Gerardo Diego seguía a la muchacha huida con el cortejo de sus amigos; fuera de sus ámbitos serenos -la Academia, el instituto, la conferencia-, por el mundo juvenil del mambo y otras cosas. Y si el ánimo decaía, o la encerrada se atribulaba un poco más -creía que tenía cerca la muerte: "Joven a la muerte voy", decía uno de sus poemas apócrifos, precisamente el de la mayor herida, el que contenía el acróstico que la llegó a perder-, Gerardo pedía a Elena Salvador: "Ponga otro mambo en el gramófono, por favor".

Fin de la aventura

Se nos terminó pronto la aventura -¿dónde está hoy Juanita García Norefia?-, y Gerardo volvió a su mutismo. Nunca más, cuando nos veíamos, volvimos a hablar de aquel misterio y de aquella caballería andante que nos mantuvo juntos durante varios días.

Hombre de soledad -estaba solo hasta en las tertulias-, habíamos podido contemplar durante un tiempo su transformación humana, la correspondencia de su tronco seco y como ido (como solfeando, o como rimando por dentro) con la hondura de sus poemas aparentemente más simples -el Romancero de la novia- o el latido pasional y vivo de los que, también aparentemente, eran más fríos -Fábula de Equis y Zeda-. Ya Gerardo volvió a ser el de siempre: el maestro a quien saludar en un concierto, a quien mirar entronizado en una tertulia, a quien felicitar por un premio; y a quien leer siempre, durante más de medio siglo; pero al final, descifrada ya la luz y el fuego que su tiesura fingida, su defensa en el silencio, sus desapariciones inadvertidas -"¿dónde está Gerardo?", se preguntaba la gente en la habitación donde un segundo antes le habían vistotrataban de ocultar, o de dejar sólo para sus versos o para el teclado del piano.

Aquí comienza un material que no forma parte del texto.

Lemma backward_collect stores a b l incl fuel :
  grown stores → path D a b l → (length l < fuel)%nat →
  collect backward_next stores fuel (backward_chain_iterator b a incl)
  = Ok (if incl then reverse l else reverse (tail l)).
Proof.
  intros Hg Hl. revert stores fuel Hg. induction Hl as [Ha|b d l Hd Hl IH]; intros stores fuel Hg Hf.
  - destruct fuel as [|[|fuel]]; [simpl in Hf; lia..|]. cbn [collect backward_chain_iterator backward_next].
    rewrite bool_decide_eq_true_2 by done. by destruct incl.
  - destruct fuel as [|fuel]; [simpl in Hf; lia|]. rewrite length_app in Hf. simpl in Hf.
    cbn [collect backward_chain_iterator backward_next].
    destruct (Hg 0%nat) as (t & Hr & _ & He). destruct (He _ _ Hd) as (d' & Hd' & Hp).
    assert (b ≠ a) as Hne.
    { intros Heq. eapply (path_strict _ t Hr a b d' l); [done| |done]. rewrite Hp. by eapply path_extends. }
    rewrite bool_decide_eq_false_2 by done.
    rewrite bool_decide_eq_true_2.
    2: { intros ->. apply (rep_none _ _ Hr), (rep_dom _ _ Hr). eauto. }
    cbn [assert mbind outcome_bind]. rewrite (service_parent _ _ _ Hd'), Hp. cbn [unwrap mbind outcome_bind].
    change (mkBackward (Some (parent d)) a incl) with (backward_chain_iterator (parent d) a incl).
    change (mret (Some b, backward_chain_iterator (parent d) a incl))
      with (Ok (E:=ReachabilityError) (Some b, backward_chain_iterator (parent d) a incl)).
    cbn [mbind outcome_bind]. rewrite IH by (try apply grown_tail; done || lia).
    cbn [mbind outcome_bind]. f_equal. destruct (path_height _ t Hr a (parent d) l) as (_ & _ & _ & _ & _ & Hne').
    { by eapply path_extends. }
    destruct incl; [by rewrite reverse_app|]. destruct l as [|x l]; [done|]. simpl. by rewrite reverse_app.
Qed.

¿Dónde está Gerardo?, se puede preguntar ahora que, silenciosamente, se ha ido también. Está en los siglos que quedan de leer una poesía que fue de las más valiosas del veintisiete pero que había ido quedando apartada: tal vez por su timidez, tal vez por la inquietud de su adscripción política, tan lejana a la de su generación. Tan bella.